Lemma max_by_spec l m :
  max_by cmp l = Some m -> m ∈ l /\ forall x, x ∈ l -> cmp x m <> Gt.
Proof.
  destruct l as [|x l]; [done|]. simpl. intros [= <-].
  revert x. induction l as [|y l IH]; intros x; simpl.
  - split; [left|]. intros z ->%list_elem_of_singleton. by rewrite (cmp_refl cmp).
  - destruct (cmp x y) eqn:E.
    1,2: destruct (IH y) as [In Le].
    3: destruct (IH x) as [In Le].
    all: split; [set_solver|].
    all: intros z [->|[->|?]%elem_of_cons]%elem_of_cons; [..|apply Le; by right].
    all: try (by apply Le; left).
    + apply (cmp_trans cmp) with y; [by rewrite E|apply Le; left].
    + apply (cmp_trans cmp) with y; [by rewrite E|apply Le; left].
    + apply (cmp_trans cmp) with x; [by rewrite (cmp_sym cmp x y), E|apply Le; left].
Qed.

Lemma max_by_None l : max_by cmp l = None <-> l = [].
Proof. by destruct l. Qed.
End max_by.

Lemma max_by_perm {A} (cmp : A -> A -> comparison) `{!CmpTotal cmp} l k :
  l ≡ₚ k -> max_by cmp l = max_by cmp k.
Proof.
  intros P. destruct (max_by cmp l) as [m|] eqn:El, (max_by cmp k) as [n|] eqn:Ek.
  - apply max_by_spec in El as [Il Ll]; [|apply _].
    apply max_by_spec in Ek as [Ik Lk]; [|apply _].
    f_equal. apply (cmp_Eq cmp). rewrite P in Il. rewrite <- P in Ik.
    specialize (Ll n Ik). specialize (Lk m Il). rewrite (cmp_sym cmp m n) in Ll.
    by destruct (cmp m n).
  - apply max_by_None in Ek as ->. apply Permutation_nil_r in P. by subst.
  - apply max_by_None in El as ->. apply Permutation_nil_l in P. by subst.
  - done.
Qed.

(** ** [Iterator::position] *)

Fixpoint position {A} (p : A -> bool) (l : list A) : option nat :=
  match l with
  | [] => None
  | x :: l' => if p x then Some 0%nat else S <$> position p l'
  end.

Lemma position_Some {A} (p : A -> bool) l i :
  position p l = Some i -> exists x, l !! i = Some x /\ p x = true.
Proof.
  revert i. induction l as [|x l IH]; intros i; simpl; [done|].
  destruct (p x) eqn:E; [intros [= <-]; eauto|].
  destruct (position p l) as [j|]; simpl; [|done]. intros [= <-]. by apply IH.
Qed.

Lemma position_None {A} (p : A -> bool) l :
  position p l = None <-> Forall (fun x => p x = false) l.
Proof.
  induction l as [|x l IH]; simpl; [by repeat constructor|].
  rewrite Forall_cons, <- IH. destruct (p x); [naive_solver|].
  destruct (position p l); simpl; naive_solver.
Qed.

(** ** Exact sums *)

Definition sumZ {A} (f : A -> Z) (l : list A) : Z := foldr (fun x acc => f x + acc) 0 l.

Section sumZ.
Context {A : Type}.
Implicit Types (f g : A -> Z) (l k : list A).

Lemma sumZ_cons f x l : sumZ f (x :: l) = f x + sumZ f l.
Proof. done. Qed.

Lemma sumZ_app f l k : sumZ f (l ++ k) = sumZ f l + sumZ f k.
Proof. induction l; simpl; lia. Qed.

Lemma sumZ_perm f l k : l ≡ₚ k -> sumZ f l = sumZ f k.
Proof. induction 1; simpl; lia. Qed.

Lemma sumZ_nonneg f l : Forall (fun x => 0 <= f x) l -> 0 <= sumZ f l.
Proof. induction 1; simpl; lia. Qed.

Lemma sumZ_le f g l : Forall (fun x => f x <= g x) l -> sumZ f l <= sumZ g l.
Proof. induction 1; simpl; lia. Qed.

Lemma sumZ_ext f g l : Forall (fun x => f x = g x) l -> sumZ f l = sumZ g l.
Proof. induction 1; simpl; lia. Qed.

Lemma sumZ_add f g l : sumZ (fun x => f x + g x) l = sumZ f l + sumZ g l.
Proof. induction l; simpl; lia. Qed.

Lemma sumZ_const (c : Z) l : sumZ (fun _ => c) l = c * Z.of_nat (length l).
Proof. induction l; simpl; lia. Qed.

Lemma sumZ_fmap {B} (h : B -> A) f (l : list B) : sumZ f (h <$> l) = sumZ (f ∘ h) l.
Proof. induction l as [|x l IH]; [done|]. rewrite fmap_cons, !sumZ_cons, IH. done. Qed.

Lemma sumZ_filter f (P : A -> Prop) `{forall x, Decision (P x)} l :
  sumZ f (filter P l) = sumZ (fun x => if decide (P x) then f x else 0) l.
Proof.
  induction l as [|x l IH]; [done|]. rewrite filter_cons, sumZ_cons, <- IH.
  destruct (decide (P x)); rewrite ?sumZ_cons; lia.
Qed.

Lemma sumZ_elem f l x :
  Forall (fun x => 0 <= f x) l -> x ∈ l -> f x <= sumZ f l.
Proof.
  intros F I. apply list_elem_of_split in I as (l1 & l2 & ->).
  apply Forall_app in F as [F1 [F2 F3]%Forall_cons].
  apply sumZ_nonneg in F1, F3. rewrite sumZ_app. simpl. lia.
Qed.

Lemma sumZ_bound f l b :
  0 <= b -> Forall (fun x => f x <= b) l -> sumZ f l <= b * Z.of_nat (length l).
Proof. intros B. induction 1; simpl; [lia|]. rewrite Nat2Z.inj_succ. nia. Qed.
(** A path of the right length that leads to the root starts at the leaf. *)
Lemma fold_path_sound l i a p :
  (i < length l)%nat -> length p = depth l ->
  node_injective_on (tree_pairs l ++ path_pairs a i p) ->
  tree_root l = Some (fold_path a i p) -> l !! i = Some a.
Proof.
  revert i a p. induction l as [|b|l L IH] using level_ind; intros i a p Li Lp I R.
  - simpl in Li. lia.
  - destruct p; [|done]. destruct i; [|simpl in Li; lia]. by injection R as ->.
  - rewrite depth_step in Lp by done. destruct p as [|s p]; [done|].
    injection Lp as Lp. cbn [path_pairs] in I. cbn [fold_path] in R.
    rewrite tree_pairs_step in I by done. rewrite tree_root_step in R by done.
    assert (next_level l !! (i / 2)%nat = Some (step_path a i s)) as En.
    { apply (IH _ _ p); [|done| |done].
      - rewrite next_level_length, Nat.div2_div.
        pose proof (Nat.div_mod_eq (S (length l)) 2). pose proof (Nat.div_mod_eq i 2).
        pose proof (Nat.mod_upper_bound (S (length l)) 2).
        pose proof (Nat.mod_upper_bound i 2). lia.
      - eapply node_injective_on_subset; [|exact I]. set_solver. }
    apply lookup_lt_is_Some_2 in Li as [x Ex].
    assert (exists y z, l !! (2 * (i / 2))%nat = Some y /\
              z = default y (l !! (2 * (i / 2) + 1)%nat)) as (y & z & Ey & ->).
    { destruct (index_cases i) as [[_ J]|[_ J]].
      - rewrite <- J. by eauto.
      - rewrite J in Ex. destruct (lookup_even_of_odd _ _ _ Ex) as [y Ey]. eauto. }
    rewrite (next_level_lookup l _ y Ey) in En. apply (inj Some) in En.
    pose proof (level_pairs_elem _ _ _ (level_pairs_lookup l _ y Ey)) as Elem.
    unfold step_path in En.
    destruct (index_cases i) as [[M J]|[M J]]; rewrite M in En, I;
      apply (I (_, _) (_, _)) in En; try set_solver.
    + simplify_eq. by rewrite J.
    + rewrite <- J, Ex in En. by simplify_eq/=.
Qed.

(** ** Paths of any length

    The values on the way up a path; a path that leads to the root passes
    through the leaves' level, or starts above it. *)

Fixpoint trace (h : bytes) (i : nat) (p : list bytes) : list bytes :=
  h :: match p with
       | [] => []
       | s :: p' => trace (step_path h i s) (i / 2)%nat p'
       end.

Lemma fold_path_trace h i p : fold_path h i p ∈ trace h i p.
Proof.
  revert h i. induction p as [|s p IH]; intros h i; [left|]. cbn [fold_path trace].
  right. apply IH.
Qed.

Lemma trace_cases h i p v :
  v ∈ trace h i p -> v = h \/ exists q, q ∈ path_pairs h i p /\ v = node q.1 q.2 /\
    (q.1 ∈ trace h i p \/ q.2 ∈ trace h i p).
Proof.
  revert h i. induction p as [|s p IH]; intros h i; cbn [trace path_pairs]; [set_solver|].
  intros [->|V]%elem_of_cons; [by left|]. right.
  destruct (IH _ _ V) as [->|(q & Q & -> & T)].
  - unfold step_path. destruct (i mod 2 =? 0)%nat.
    + exists (h, s). split; [left|]. split; [done|]. left. left.
    + exists (s, h). split; [left|]. split; [done|]. right. left.
  - exists q. split; [by right|]. split; [done|]. destruct T as [T|T]; [left|right]; by right.
Qed.

Lemma level_pairs_members l q : q ∈ level_pairs l -> q.1 ∈ l /\ q.2 ∈ l.
Proof.
  induction l as [|a|a b l IH] using list_ind2; cbn [level_pairs].
  - by intros ?%elem_of_nil.
  - intros ->%list_elem_of_singleton. split; left.
  - intros [->|Q]%elem_of_cons; [split; simpl; set_solver|].
    apply IH in Q as [? ?]. split; by do 2 right.
Qed.

Lemma fold_path_member l h i p :
  node_injective_on (tree_pairs l ++ path_pairs h i p) ->
  tree_root l = Some (fold_path h i p) ->
  (exists v, v ∈ trace h i p /\ v ∈ l) \/ (exists q, q ∈ tree_pairs l /\ h = node q.1 q.2).
Proof.
  induction l as [|a|l L IH] using level_ind; intros I R.
  - done.
  - left. injection R as ->. exists (fold_path h i p). split; [apply fold_path_trace|left].
  - rewrite tree_pairs_step in I |- * by done. rewrite tree_root_step in R by done.
    destruct IH as [(v & T & N)|(q & Q & ->)]; [|done| |].
    + eapply node_injective_on_subset; [|exact I]. set_solver.
    + rewrite next_level_pairs in N. apply list_elem_of_fmap in N as (q & -> & Q).
      destruct (trace_cases h i p _ T) as [E|(q' & Q' & E & C)].
      * right. exists q. split; [set_solver|done].
      * left. apply I in E; [|set_solver..]. subst q'.
        destruct (level_pairs_members l q Q). destruct C; eauto.
    + right. exists q. split; [set_solver|done].
Qed.

(** ** Width of the hashed nodes *)

Definition pair_width (n : nat) (p : bytes * bytes) : Prop :=
  length p.1 = n /\ length p.2 = n.

Section width.
  Context (n : nat) (node_width : forall a b, length (node a b) = n).

Lemma next_level_width l : Forall (fun h => length h = n) (next_level l).
Proof. induction l using list_ind2; simpl; by constructor. Qed.

Lemma level_pairs_width l :
  Forall (fun h => length h = n) l -> Forall (pair_width n) (level_pairs l).
Proof.
  induction l as [|a|a b l IH] using list_ind2; simpl; intros F; [constructor|..].
  - apply Forall_cons in F as [L _]. by repeat constructor.
  - apply Forall_cons in F as [L [L' F]%Forall_cons]. constructor; [done|by apply IH].
Qed.

Lemma tree_pairs_width l :
  Forall (fun h => length h = n) l -> Forall (pair_width n) (tree_pairs l).
Proof.
  induction l as [|a|l L IH] using level_ind; intros F; [done..|].
  rewrite tree_pairs_step by done. apply Forall_app_2; [by apply level_pairs_width|].
  apply IH, next_level_width.
Qed.

Lemma tree_root_width l r :
  Forall (fun h => length h = n) l -> tree_root l = Some r -> length r = n.
Proof.
  induction l as [|a|l L IH] using level_ind; intros F R.
  - done.
  - unfold tree_root in R. simplify_eq/=. by inversion F.
  - rewrite tree_root_step in R by done. apply IH; [apply next_level_width|done].
Qed.

Lemma path_pairs_width h i p :
  length h = n -> Forall (fun s => length s = n) p -> Forall (pair_width n) (path_pairs h i p).
Proof.
  intros L F. revert h i L. induction F as [|s p Ls F IH]; intros h i L; [constructor|].
  cbn [path_pairs]. constructor; [by destruct (i mod 2 =? 0)%nat|].
  apply IH. unfold step_path. destruct (i mod 2 =? 0)%nat; apply node_width.
Qed.
End width.
End merkle.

ASSIGNMENT = Copy from the entries above each line in which the string "constructor" can be found.

ANSWER TO THIS TASK =
  induction l as [|x l IH]; simpl; [by repeat constructor|].
Proof. induction l using list_ind2; simpl; by constructor. Qed.
  induction l as [|a|a b l IH] using list_ind2; simpl; intros F; [constructor|..].
  - apply Forall_cons in F as [L _]. by repeat constructor.
  - apply Forall_cons in F as [L [L' F]%Forall_cons]. constructor; [done|by apply IH].
  intros L F. revert h i L. induction F as [|s p Ls F IH]; intros h i L; [constructor|].
  cbn [path_pairs]. constructor; [by destruct (i mod 2 =? 0)%nat|].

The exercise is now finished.